Reference: https://dev.mysql.com/doc/refman/8.0/en/sql-prepared-statements.html

SQL syntax for prepared statements does not support multi-statements (that is, multiple statements within a single string separated by ; characters).

If you set PDO::ATTR_EMULATE_PREPARES to false (which I agree is a good thing), then you must run each statement individually.

You don't need to use prepare() & execute() in your case, since your query has no parameters and you're only using it once anyway.

But there's no good reason to use multi-query anyway, whether you are using prepare or just executing the query directly. It's simpler to run the queries one at a time. Since none of these SQL statements has a result set, you can use PDO::exec().
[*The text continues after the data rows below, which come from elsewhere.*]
Section OnTcpSpec.
Context (E : env) {S : Type} `{HubCallbacks S} (I : world S -> Prop) `{!HubLaws E I}.

Lemma world_put (w : world S) : World (l_put hub_l (l_get hub_l (st w)) (st w)) (tr w) = w.
Proof. rewrite law_lens. by destruct w. Qed.

Lemma wp_hub_get (w : world S) (Q : HubServer -> world S -> Prop) : Q (l_get hub_l (st w)) w -> wp (zoom hub_l get) E w Q.
Proof. intros HQ. apply wp_zoom, wp_get. cbn [st tr]. by rewrite world_put. Qed.

Lemma tcp_failed_wp fd w : I w -> wp (tcp_failed fd) E w (fun _ w' => I w').
Proof.
  intros Hi. pose proof (law_hub _ Hi) as Hh. unfold tcp_failed. apply wp_bind, wp_hub_get.
  destruct (pending_tcp_socks_ (l_get hub_l (st w)) !! fd) as [x|] eqn:Hpe.
  - destruct (hi_pending _ Hh _ _ Hpe) as [-> Hpos]. apply wp_bind, wp_zoom, wp_modify. cbn [st tr].
    unfold TcpSocket_dtor, close_owned. destruct (Z.leb_spec 0 fd); [|lia]. repeat wp_step. by apply (law_pending w).
  - destruct (tcp_fd_map_ (l_get hub_l (st w)) !! fd) as [p|] eqn:Ht; [|by apply wp_ret].
    apply (hi_tcp _ Hh) in Ht as (s & Hs & Hfd). unfold deref. apply wp_bind, wp_zoom, wp_bind, wp_get.
    eapply wp_checked; [exact Hs|]. cbn [st tr]. rewrite world_put. eapply wp_mono; [|by apply law_disconnect]. by intros [] w' [? _].
Qed.

Lemma device_event_wp fd dep w : I w -> wp (device_event fd dep) E w (fun _ w' => I w').
Proof.
  intros Hi. unfold device_event. destruct (de_event dep =? DEVICE_EVENT_CONNECT).
  - apply wp_bind. unfold findByDeviceId. apply wp_zoom, wp_bind, wp_get, wp_ret. cbn [st tr]. rewrite world_put. apply wp_bind.
    apply (wp_mono _ _ _ (fun _ w' => I w' /\ sessions_ (l_get hub_l (st w')) !! de_device_id dep = None)).
    { intros [] w' [Hi' Hn]. apply wp_bind, wp_hub_get. case_match; [|by apply wp_ret]. by apply law_connect. }
    destruct (sessions_ (l_get hub_l (st w)) !! de_device_id dep) eqn:Hs; [by apply law_disconnect|by apply wp_ret].
  - destruct (de_event dep =? DEVICE_EVENT_DISCONNECT); [|by apply wp_ret].
    eapply wp_mono; [|by apply law_disconnect]. by intros [] w' [? _].
Qed.

(** A method of a session's handler that only moves data and counts packets. *)
Lemma with_handler_wp {A} p s (m : M PassthroughHandler A) w :
  I w -> heap (l_get hub_l (st w)) !! p = Some s ->
  (forall ph, ds_handler s = Some ph -> ph_vhci_fd ph = ds_vhci_fd s -> ds_tcp_sock s = Some (ph_sock ph) ->
    wp m E (World ph (tr w)) (fun _ v => (exists q, st v = set_seq q ph) /\ io_since [ph_sock ph; ph_vhci_fd ph] (tr w) (tr v))) ->
  wp (zoom hub_l (with_handler p m)) E w (fun _ w' => I w' /\
    exists ph, heap (l_get hub_l (st w')) !! p = Some (set_handler ph s)).
Proof.
  intros Hi Hs Hm. destruct (so_sock _ (hi_obj _ (law_hub _ Hi) _ _ Hs)) as (fd & q & Hfd & Hph).
  specialize (Hm _ Hph eq_refl Hfd). apply wp_zoom. unfold wp, with_handler in *. cbn [st tr]. rewrite Hs. cbn. rewrite Hph. cbn.
  destruct (m E _) as [[a v]|]; [|done]. destruct Hm as [[q' Hq] Hio]. cbn [st tr]. rewrite Hq. split.
  2:{ eexists. rewrite law_put. cbn. by rewrite lookup_insert_eq. }
  apply (law_handler w p s _ q'); [done..|]. eapply io_mono; [|exact Hio]. cbn [ph_sock ph_vhci_fd].
  intros x [->|[->|[]%not_elem_of_nil]%elem_of_cons]%elem_of_cons; (eapply session_fds_in; [exact Hs|]);
    unfold session_fds; rewrite Hfd; set_solver.
Qed.

Context (K : Z) (Hok : linux_ok E) (Hp : patient K E) (fuel : nat) (Hfuel : 65536 * (K + 1) <= Z.of_nat fuel).

Lemma onTcpReadable_wp fd w : I w -> wp (onTcpReadable fuel fd) E w (fun _ w' => I w').
Proof.
  intros Hi. unfold onTcpReadable. apply wp_bind, wp_zoom. eapply wp_mono; [|by apply (readTcpPacket_wp E K Hok Hp fuel Hfuel), law_hub].
  intros pkt [h t'] (Hst & Hio & Hpk). cbn [st tr] in *. subst h. rewrite law_lens. pose proof (law_io _ _ Hi Hio) as Hi1.
  destruct pkt as [[hdr payload]|]; [|by apply tcp_failed_wp]. destruct Hpk as (Hw & Hlen & Hb).
  destruct (h_cmd_type hdr =? CMD_DEVICE_EVENT).
  { destruct (Z.ltb_spec (len payload) (sizeof DeviceEventPayload)); [by apply wp_ret|]. cbn in *.
    destruct payload as [|b0 [|b1 [|b2 [|b3 [|b4 [|b5 [|b6 [|b7 more]]]]]]]]; cbn in *; try lia.
    apply wp_bind. eapply wp_checked; [reflexivity|]. by apply device_event_wp. }
  destruct (h_cmd_type hdr =? CMD_RAW_DATA).
  { apply wp_bind, wp_hub_get. cbn [st]. destruct (sessions_ _ !! _) as [p|] eqn:Hp1; [|by apply wp_ret].
    apply (hi_sess _ (law_hub _ Hi1)) in Hp1 as (s & Hs & _). apply wp_bind. eapply wp_mono; [|eapply with_handler_wp; [exact Hi1|exact Hs|]].
    - intros b w' [? _]. by apply wp_ret.
    - intros ph Hph Hfd _. destruct Hw as (_ & _ & _ & _ & Hpl). unfold is_u16 in Hpl. change (2 ^ 16) with 65536 in Hpl.
      eapply wp_mono; [|apply (onDeviceData_wp E K Hok Hp fuel Hfuel payload (World ph t')); lia].
      intros b v (Hst & Hio2 & _). cbn [st tr] in *. split; [exists (ph_seq ph); by destruct ph|]. eapply io_mono; [|exact Hio2]. set_solver. }
  destruct (h_cmd_type hdr =? CMD_LOG); [|by apply wp_ret].
  eapply wp_mono; [|by apply log_packet_line_io]. intros [] [s' t2] [Hst2 Hio2]. cbn [st tr] in *. subst s'.
  apply (law_io _ _ Hi1). eapply io_mono; [|exact Hio2]. set_solver.
Qed.
End OnTcpSpec.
Here is how I would code this:

function resetidserials($table,$id){

        $sql = "SET @num = 0";
        $this->conn->exec($sql);

        $sql = "UPDATE `$table` SET `$id` = @num := (@num+1)";
        $this->conn->exec($sql);

        $sql = "ALTER TABLE `$table` AUTO_INCREMENT = 1";
        $this->conn->exec($sql);
 }

Notice I have used back-ticks to protect you in case the table name or the id column name needs them. Also I used PHP variable interpolation syntax instead of string concatenation with .. I believe 98% of all use of PHP's . makes code less readable.


I must comment, though, that the whole idea of re-numbering the auto-increment id's in a table is not a good idea. The auto-increment id is not a row number. The values must be unique, not necessarily consecutive.

You do not need to reset auto-increment id's after a row is deleted. This may happen regularly, and you shouldn't renumber the whole table after every delete. What if the table has 100 million rows? What if the row deleted was the last row in the table anyway?

Also, gaps in the sequence of id's may occur for other reasons besides deletions. What if an INSERT is rolled back? What if an INSERT results in a conflict and then a subsequent INSERT uses the next higher id value? What if the auto-increment mechanism skips a value as it allocates the next id value (this does happen)?